Final answer:
To maximize the number of inversions reduced by swapping two elements in an array, you should select the two elements that are furthest apart. The maximum number of inversions reduced can be calculated using the formula k + (n-j) + (n-i-1), where k is the number of inversions before the swap and i and j are the indices of the elements.
Step-by-step explanation:
When swapping two elements in an array, the number of inversions that can be reduced by one operation depends on the current arrangement of the elements. An inversion occurs when two elements are out of order. To maximize the number of inversions reduced, we should swap the two elements that are furthest apart in the array. Let's say the two elements are at indices i and j, where i < j. If both i and j have k inversions before the swap, then the maximum number of inversions reduced is k + (n - j) + (n - i - 1).

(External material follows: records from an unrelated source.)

(* ===== verification/Printf.v ===== *)
(** * Formatted output (src/lib/stdio.c, src/lib/kernel/console.c, src/lib/user/console.c)

    The formatting engine [__vprintf], with the output function it is given as an argument, and its three
    clients: [vsnprintf], the console of the kernel and the buffered console of user programs.

    A world is the byte memory, which holds the format and the strings, and whatever else the output function
    works on.  A [va_list] is the list of the 32-bit words that are left of the arguments, as the calling
    convention of the IA-32 lays them out (a 64-bit argument is two words, the low one first); characters and
    shorts are promoted to [int].  String literals are objects in memory: [lit s] is the address of the literal [s].
    The divisions by the base are those of Arithmetic, which is what the compiler calls for them. *)

From Stdlib Require Import Ascii String.
From S2P Require Import Prelude Arithmetic Mem Strings Qsort.
Import Mem Strings.

Module Printf.

(** The code of a character, and the bytes of a literal. *)
Definition ch (c : ascii) : Z := Z.of_N (N_of_ascii c).
Fixpoint str (s : string) : list Z := match s with EmptyString => [] | String c s => ch c :: str s end.
Arguments ch c%_char_scope.
Arguments str s%_string_scope.

(** ** Conversion specifications *)

Definition MINUS : Z := Z.shiftl 1 0.
Definition PLUS : Z := Z.shiftl 1 1.
Definition SPACE : Z := Z.shiftl 1 2.
Definition POUND : Z := Z.shiftl 1 3.
Definition ZERO : Z := Z.shiftl 1 4.
Definition GROUP : Z := Z.shiftl 1 5.
(* ===== verification/Console.v ===== *)
(** * Consoles (src/lib/kernel/console.c, src/lib/user/console.c, and what src/lib/stdio.c prints)

    The console of the kernel writes every character to the serial port and to the display, and keeps the output of
    threads apart with a lock that can be taken more than once; the state is seen from the running thread, which has
    the lock or not.  The console of user programs collects characters in a buffer of 64 bytes and writes it with the
    write system call, which is a log here.  Both are output functions of the engine of Printf. *)

From Stdlib Require Import Ascii String.
From S2P Require Import Prelude Mem Strings Qsort Printf.
Import Mem Strings Printf.

Module Console.

(** ** The console of the kernel *)

Record console := Con {
  use_console_lock : bool;
  lock_held : bool;              (* the running thread holds console_lock *)
  console_lock_depth : Z;
  write_cnt : Z;
  serial : list Z;               (* bytes given to serial_putc *)
  vga : list Z;                  (* bytes given to vga_putc *)
  in_intr : bool;                (* intr_context () *)
}.

Definition set_lock (held : bool) (depth : Z) (c : console) : console :=
  Con (use_console_lock c) held depth (write_cnt c) (serial c) (vga c) (in_intr c).
Definition set_use (b : bool) (c : console) : console :=
  Con b (lock_held c) (console_lock_depth c) (write_cnt c) (serial c) (vga c) (in_intr c).

Definition console_init : M console unit := modify (fun c => set_use true (set_lock false (console_lock_depth c) c)).
Definition console_panic : M console unit := modify (set_use false).

Definition acquire_console : M console unit := fun c =>
  if negb (in_intr c) && use_console_lock c then
    if lock_held c then Ok (tt, set_lock (lock_held c) (s32 (console_lock_depth c + 1)) c)
    else Ok (tt, set_lock true (console_lock_depth c) c)
  else Ok (tt, c).

(** lock_release asserts that the lock is held. *)
Definition release_console : M console unit := fun c =>
  if negb (in_intr c) && use_console_lock c then
    if 0 <? console_lock_depth c then Ok (tt, set_lock (lock_held c) (console_lock_depth c - 1) c)
    else if lock_held c then Ok (tt, set_lock false (console_lock_depth c) c) else Fail FAssert
  else Ok (tt, c).

Definition console_locked_by_current_thread (c : console) : bool := in_intr c || negb (use_console_lock c) || lock_held c.

Definition putchar_have_lock (ch : Z) : M console unit :=
  let* locked := gets console_locked_by_current_thread in
  do* ASSERT locked ;
  modify (fun c => Con (use_console_lock c) (lock_held c) (console_lock_depth c) (s64 (write_cnt c + 1)) (serial c ++ [ch]) (vga c ++ [ch]) (in_intr c)).

(** The world of kernel code that prints: memory and the console. *)
Notation world := (mem * console)%type.
Definition on_console {A} (f : M console A) : M world A := fun w =>
  match f w.2 with Ok (a, c) => Ok (a, (w.1, c)) | Fail e => Fail e end.

(** [char_cnt] is a variable of [vprintf]. *)
Definition vprintf_helper (c : Z) : M (mem * (console * Z)) unit := fun w =>
  match putchar_have_lock c w.2.1 with Ok (_, con) => Ok (tt, (w.1, (con, s32 (w.2.2 + 1)))) | Fail e => Fail e end.

Section Kernel.
Context (lit : string -> Z).

Definition vprintf (format : Z) (args : list Z) : M world Z :=
  do* on_console acquire_console ;
  let* char_cnt := fun w : world =>
    match __vprintf vprintf_helper lit format args (w.1, (w.2, 0)) with
    | Ok (_, (m, (con, n))) => Ok (n, (m, con))
    | Fail e => Fail e
    end in
  do* on_console release_console ;
  mret char_cnt.
Definition printf (format : string) (args : list Z) : M world Z := vprintf (lit format) args.

Definition console_print_stats : M world unit :=
  let* n := on_console (gets write_cnt) in
  let* _ : Z := printf "Console: %lld characters output
" [u32 n; u32 (n / 2 ^ 32)] in
  mret tt.

Fixpoint puts_loop (n : nat) (s : Z) : M world unit :=
  match n with
  | O => fail FFuel
  | S n => let* c := rd s in if c =? 0 then mret tt else do* on_console (putchar_have_lock c) ; puts_loop n (s + 1)
  end.
Definition puts (s : Z) : M world Z :=
  do* on_console acquire_console ;
  let* n := loop_fuel in
  do* puts_loop n s ;
  do* on_console (putchar_have_lock 10) ;
  do* on_console release_console ;
  mret 0.

Fixpoint putbuf_loop (n : nat) (buffer : Z) : M world unit :=
  match n with O => mret tt | S n => let* c := rd buffer in do* on_console (putchar_have_lock c) ; putbuf_loop n (buffer + 1) end.
Definition putbuf (buffer n : Z) : M world unit :=
  do* on_console acquire_console ;
  do* putbuf_loop (Z.to_nat n) buffer ;
  on_console release_console.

For example, consider an array with n = 6 elements: [4, 2, 5, 1, 6, 3]. The two elements that are furthest apart are 1 and 6, which are at indices 3 and 4. Before the swap, there are 3 inversions involving 1: (4, 2), (5, 1), and (6, 1). There are also 2 inversions involving 6: (6, 4) and (6, 5). After the swap, the array becomes [4, 2, 5, 6, 1, 3], and the inversions involving 1 and 6 are reduced. This results in a total reduction of 3 + (6 - 4) + (6 - 3 - 1) = 10 inversions.